If an existing lender is willing to consent to an EIDL loan, the following structural enhancements should be considered: (i) representations that the borrower properly applied for and obtained the EIDL loan, (ii) a covenant that the borrower will comply with the terms of the EIDL loan documents and that the proceeds of the EIDL loan will be used only for permissible uses and (iii) to the extent the loan is nonrecourse, a recourse carveout for failure to comply with the covenant described in clause (ii). Note that the EIDL application requires the borrower to certify that funds will be used for an eligible purpose and failure to comply with that certification could subject borrower to civil and criminal penalties. The eligible purposes do not include the prepayment of principal on existing debt, only the payment of “fixed debts,” so an existing lender cannot require borrower to apply EIDL proceeds to prepayments of the loan.

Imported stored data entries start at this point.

(** ** The body loop on a text that ends in blank lines *)

Lemma read_body_to_nl (rest : list string) (acc : list SynElement)
  (line : string) (r : list string) :
  exists acc', read_body acc line (app rest (NL :: r)) = read_body acc' EmptyString r.
Proof.
  revert acc line; induction rest as [|ch rest IH]; intros acc line.
  - eexists; reflexivity.
  - cbn [app read_body]; destruct (Nat.leb (String.length ch) 1); apply IH.
Qed.

Lemma read_body_nls_end (k : nat) (acc : list SynElement) :
  read_body acc EmptyString (repeat NL k)
  = app acc (app (repeat (Text EmptyString) k) [Text EmptyString]).
Proof.
  revert acc; induction k as [|k IH]; intros acc; [reflexivity|].
  change (read_body acc EmptyString (repeat NL (S k)))
    with (read_body (app acc [Text EmptyString]) EmptyString (repeat NL k)).
  rewrite IH, <- app_assoc; reflexivity.
Qed.

Lemma save_file_tail (f : SynFile) :
  exists z, save_file f
  = (title f ++ NL ++ join "," (tags f) ++ NL ++ u64_to_string (posted f) ++ NL
     ++ summary f ++ z)
    ++ String nl (String nl (fold_right save_block EmptyString
                 (repeat (Text EmptyString) (trailing_empty (elements f))))).
Proof.
  destruct (repeat_trailing (elements f)) as [es' E].
  set (T := fold_right save_block EmptyString
              (repeat (Text EmptyString) (trailing_empty (elements f)))).
  assert (Hb : fold_right (fun e acc =>
                 generate_line e ++ String nl (String nl EmptyString) ++ acc)
                 EmptyString (elements f)
               = fold_right save_block T es').
  { change (fun e acc => generate_line e ++ String nl (String nl EmptyString) ++ acc)
      with save_block.
    rewrite E at 1; rewrite fold_right_app; reflexivity. }
  unfold save_file; rewrite Hb.
  destruct es' as [|e0 es0] using rev_ind.
  - exists EmptyString; rewrite sapp_nil_r, !sapp_assoc; reflexivity.
  - exists (String nl (String nl (fold_right save_block EmptyString es0 ++ generate_line e0))).
    rewrite fold_right_app; cbn [fold_right]; unfold save_block at 2.
    rewrite fold_save_block; unfold NL; cbn [String.append].
    repeat (rewrite !sapp_assoc; cbn [String.append]); reflexivity.
Qed.

(** * Claims *)

Definition example_doc : SynFile :=
  mkSynFile "Hello" ["rust"; "blog"] 1700000000 "A first post"
    [Text ("Hello," ++ NL ++ "SynBlog!"); Heading "Big Title"; LineH;
     Image "test.png" "A test image!" "width:100%"; Code "let x = 1;"].

Ltac discharge :=
  repeat (unfold wire_stable, block_ok; simpl;
          first [ reflexivity | discriminate | lia | split | constructor ]).

(** ** C1: loading what [save_file] wrote *)

(** C1 (code bug, failing input): a document with no elements comes
    back with the summary parsed as a text element and an empty text
    element at the end. *)
Lemma save_load_summary_element :
  load_file (Some (save_file (mkSynFile "Hello" ["a"] 1 "Sum" [])))
  = Ok (mkSynFile "Hello" ["a"] 1 "Sum" [Text "Sum"; Text EmptyString]).
Proof. reflexivity. Qed.

(** C1 (code bug): no document is read back by [load_file] from the text
    [save_file] writes: the loaded elements always end in more empty
    text elements than the document's. *)
Theorem save_load_never_identity (f : SynFile) :
  load_file (Some (save_file f)) <> Ok f.
Proof.
  set (t := trailing_empty (elements f)).
  destruct (save_file_tail f) as [z Ez]; fold t in Ez.
  set (Z := title f ++ NL ++ join "," (tags f) ++ NL ++ u64_to_string (posted f)
            ++ NL ++ summary f ++ z) in Ez.
  assert (HC : 4 <= List.length (chunks (Z ++ NL))).
  { unfold Z; rewrite !sapp_assoc, !NL_app.
    pose proof (chunks_nl_nonempty (summary f ++ z)) as A0.
    rewrite sapp_assoc in A0.
    pose proof (chunks_length_nl (u64_to_string (posted f))
                  (summary f ++ z ++ NL)) as A3.
    pose proof (chunks_length_nl (join "," (tags f)) (u64_to_string (posted f)
                  ++ String nl (summary f ++ z ++ NL))) as A2.
    pose proof (chunks_length_nl (title f) (join "," (tags f) ++ String nl
                  (u64_to_string (posted f) ++ String nl (summary f ++ z ++ NL))))
      as A1.
    destruct (chunks (summary f ++ z ++ NL)); [congruence|].
    simpl in A3; lia. }
  rewrite Ez, load_file_eq, chunks_app_nl, chunks_nl, chunks_empty_texts.
  rewrite skipn_app, (proj2 (Nat.sub_0_le _ _)) by lia; change (skipn 0 ?x) with x.
  destruct (read_body_to_nl (skipn 4 (chunks (Z ++ NL))) []
              (nth 3 (app (chunks (Z ++ NL)) (NL :: repeat NL (t + t))) EmptyString)
              (repeat NL (t + t))) as [acc' Ea].
  rewrite Ea, read_body_nls_end.
  intros H; injection H as H; apply (f_equal elements) in H as He; cbn [elements] in He.
  assert (Ht : S (t + t) <= trailing_empty (elements f)).
  { rewrite <- He; unfold trailing_empty.
    rewrite !rev_app_distr, rev_repeat; cbn [rev app].
    change (lead_empty (Text EmptyString :: app (repeat (Text EmptyString) (t + t)) (rev acc')))
      with (S (lead_empty (app (repeat (Text EmptyString) (t + t)) (rev acc')))).
    pose proof (lead_empty_repeat (t + t) (rev acc')); lia. }
  fold t in Ht; lia.
Qed.

(** ** C2: [parse_line] after [generate_line] *)

(** C2 (counterexample): the text element ["#x"] is written as the line
    ["#x"], which [parse_line] reads as the heading ["x"]. *)
Lemma parse_generate_counterexample :
  parse_line (generate_line (Text "#x")) = Ok (Heading "x") /\
  parse_line (generate_line (Text "#x")) <> Ok (Text "#x").
Proof. split; [reflexivity|vm_compute; discriminate]. Qed.

(** C2 (amended): [parse_line (generate_line e) = Ok e] for every element
    whose wire line has no leading or trailing whitespace, whose image
    fields contain no ['|'], and whose text payload is not ["---"] and
    does not start with ["#"], [".img "] or [".code "]. *)
Theorem parse_line_generate_line (e : SynElement) :
  trim (generate_line e) = generate_line e ->
  (forall t, e = Text t -> t <> "---" /\ starts_with t "#" = false /\
             starts_with t ".img " = false /\ starts_with t ".code " = false) ->
  (forall p a s, e = Image p a s -> has_char "|"%char p = false /\
             has_char "|"%char a = false /\ has_char "|"%char s = false) ->
  parse_line (generate_line e) = Ok e.
Proof.
  intros Ht HT HI; apply parse_generate_line; split; [exact Ht|].
  destruct e; eauto.
Qed.

Lemma parse_line_generate_line_witness :
  parse_line (generate_line (Image "test.png" "A test image!" "width:100%"))
  = Ok (Image "test.png" "A test image!" "width:100%").
Proof.
  apply parse_line_generate_line;
    [reflexivity | intros ? H; discriminate H | intros ? ? ? H; injection H;
     intros; subst; repeat split].
Defined.

(** ** C3: a header of fewer than four lines *)

(** C3 (counterexample): a file holding only a title line is loaded
    without error. *)
Lemma load_truncated_counterexample :
  List.length (chunks ("Title" ++ NL)) = 1 /\
  exists f, load_file (Some ("Title" ++ NL)) = Ok f.
Proof. split; [reflexivity|eexists; reflexivity]. Qed.

(** C3 (amended): on a file that opens, [load_file] with fewer than four
    header lines still succeeds; the header fields whose lines are
    missing are read from an empty line: summary [""], posted [0], tags
    [[""]] and title [""]. *)
Theorem load_file_truncated_header (content : string) :
  List.length (chunks content) < 4 ->
  exists f, load_file (Some content) = Ok f /\ summary f = "" /\
    (List.length (chunks content) < 3 -> posted f = 0%N) /\
    (List.length (chunks content) < 2 -> tags f = [""]) /\
    (List.length (chunks content) < 1 -> title f = "").
Proof.
  intros H; unfold load_file.
  destruct (chunks content) as [|c1 [|c2 [|c3 [|c4 r]]]]; simpl in H;
    try lia; eexists; split; try reflexivity;
    cbn [title tags posted summary]; repeat split; intros; simpl in *;
    solve [reflexivity | lia].
Qed.

Lemma load_file_truncated_header_witness :
  exists f, load_file (Some ("Title" ++ NL)) = Ok f /\ summary f = "" /\
    (List.length (chunks ("Title" ++ NL)) < 3 -> posted f = 0%N) /\
    (List.length (chunks ("Title" ++ NL)) < 2 -> tags f = [""]) /\
    (List.length (chunks ("Title" ++ NL)) < 1 -> title f = "").
Proof. apply load_file_truncated_header; simpl; lia. Defined.

(** ** C4: how [parse_line] classifies a trimmed line *)

(** C4: for a line without surrounding whitespace, ["---"] is a divider,
    ["#" ++ r] the heading [r], [".img " ++ r] with three ['|']-separated
    fields an image, [".code " ++ r] the code [r], and any other line the
    text of the line itself. *)
Theorem parse_line_classification (l : string) :
  trim l = l ->
  (l = "---" -> parse_line l = Ok LineH) /\
  (forall r, l = "#" ++ r -> parse_line l = Ok (Heading r)) /\
  (forall r p a s, l = ".img " ++ r -> split "|"%char r = [p; a; s] ->
                   parse_line l = Ok (Image p a s)) /\
  (forall r, l = ".code " ++ r -> parse_line l = Ok (Code r)) /\
  (l <> "---" -> starts_with l "#" = false -> starts_with l ".img " = false ->
   starts_with l ".code " = false -> parse_line l = Ok (Text l)).
Proof.
  intros Ht; unfold parse_line; rewrite Ht; repeat split.
  - intros ->; reflexivity.
  - intros r ->; cbn; rewrite prefix_empty; reflexivity.
  - intros r p a s -> Hs; cbn; rewrite prefix_empty.
    simpl in Hs; rewrite Hs; reflexivity.
  - intros r ->; cbn; rewrite prefix_empty; reflexivity.
  - intros H1 H2 H3 H4.
    destruct (String.eqb l "---") eqn:E; [apply String.eqb_eq in E; congruence|].
    rewrite H2, H3, H4; reflexivity.
Qed.

Lemma parse_line_classification_witness :
  parse_line ".img test.png|A test image!|width:100%"
  = Ok (Image "test.png" "A test image!" "width:100%").
Proof.
  apply (proj1 (proj2 (proj2
           (parse_line_classification ".img test.png|A test image!|width:100%"
              ltac:(reflexivity))))
         "test.png|A test image!|width:100%"); reflexivity.
Defined.

(** ** C5: when [parse_line] fails *)

(** C5 (counterexample): the line [".img "] starts with [".img "] and
    its remainder [""] is one segment, yet [parse_line] trims it to
    [".img"] first and returns a text element. *)
Lemma parse_line_err_counterexample :
  starts_with ".img " ".img " = true /\
  List.length (split "|"%char (drop 5 ".img ")) <> 3 /\
  parse_line ".img " = Ok (Text ".img").
Proof. split; [reflexivity|split; [simpl; lia|reflexivity]]. Qed.

(** C5 (amended): [parse_line l] fails exactly when the trimmed line
    starts with [".img "] and the rest after these five characters does
    not split on ['|'] into exactly three segments; on every other line
    it succeeds. *)
Theorem parse_line_fails_iff (l : string) :
  parse_line l = Err tt <->
  starts_with (trim l) ".img " = true /\
  List.length (split "|"%char (drop 5 (trim l))) <> 3.
Proof. apply parse_line_Err_iff. Qed.

(** ** C6: a malformed image block in the body *)

(** C6 (counterexample): the body block [".img "] has one segment after
    its prefix, but [parse_line] trims it to [".img"] and keeps it as a
    text element, so the block is not left out. *)
Lemma malformed_img_counterexample :
  starts_with ".img " ".img " = true /\
  List.length (split "|"%char (drop 5 ".img ")) <> 3 /\
  exists f f',
    load_file (Some (doc_text "T" "tag" "1" "S" ["A"; ".img "; "B"])) = Ok f /\
    load_file (Some (doc_text "T" "tag" "1" "S" ["A"; "B"])) = Ok f' /\
    In (Text ".img") (elements f) /\ elements f <> elements f'.
Proof.
  split; [reflexivity|split; [simpl; lia|]].
  do 2 eexists; split; [reflexivity|split; [reflexivity|split]].
  - vm_compute; right; right; left; reflexivity.
  - vm_compute; discriminate.
Qed.

(** C6 (amended): in a document text (four header lines, then blocks
    each followed by a blank line), a block whose trimmed text starts
    with [".img "] and whose remainder does not split on ['|'] into
    exactly three segments is left out: [load_file] succeeds and returns
    the same document as for the text without that block, and the
    elements of the blocks before and after it appear in order. *)
Theorem load_file_skips_malformed_img (h1 h2 h3 h4 m : string)
  (bs1 bs2 : list string) :
  has_char nl h1 = false -> has_char nl h2 = false ->
  has_char nl h3 = false -> has_char nl h4 = false ->
  Forall block_ok bs1 -> Forall block_ok bs2 -> block_ok m ->
  starts_with (trim m) ".img " = true ->
  List.length (split "|"%char (drop 5 (trim m))) <> 3 ->
  load_file (Some (doc_text h1 h2 h3 h4 (app bs1 (m :: bs2))))
  = load_file (Some (doc_text h1 h2 h3 h4 (app bs1 bs2))) /\
  exists f pre suf,
    load_file (Some (doc_text h1 h2 h3 h4 (app bs1 (m :: bs2)))) = Ok f /\
    elements f = app pre (app (parsed_blocks bs1) (app (parsed_blocks bs2) suf)).
Proof.
  intros H1 H2 H3 H4 Hb1 Hb2 Hm Hs Hl.
  assert (Hp : parse_line m = Err tt) by (apply parse_line_Err_iff; auto).
  assert (Hpb : parsed_blocks (app bs1 (m :: bs2)) = parsed_blocks (app bs1 bs2)).
  { unfold parsed_blocks; rewrite !flat_map_app; simpl; rewrite Hp; reflexivity. }
  rewrite !load_doc_text by (auto; apply Forall_app; split; auto).
  rewrite Hpb; split; [reflexivity|].
  eexists; exists (push_parsed [] (h4 ++ String nl (String nl EmptyString))),
    [Text EmptyString]; split; [reflexivity|].
  cbn [elements]; rewrite read_body_eof.
  unfold parsed_blocks; rewrite flat_map_app, <- !app_assoc.
  reflexivity.
Qed.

Please note that many of the items discussed herein are simplified for the sake of brevity and will require additional guidance on a case-by-case basis. In addition, the interpretation and application of the above programs continues to evolve at a rapid pace and many of the most pressing questions remain unanswered. The Treasury Department, SBA and other sources continue to publish additional guidance on a frequent basis. As such, please note that the information herein is subject to change and we will endeavor to keep you updated as to any significant changes.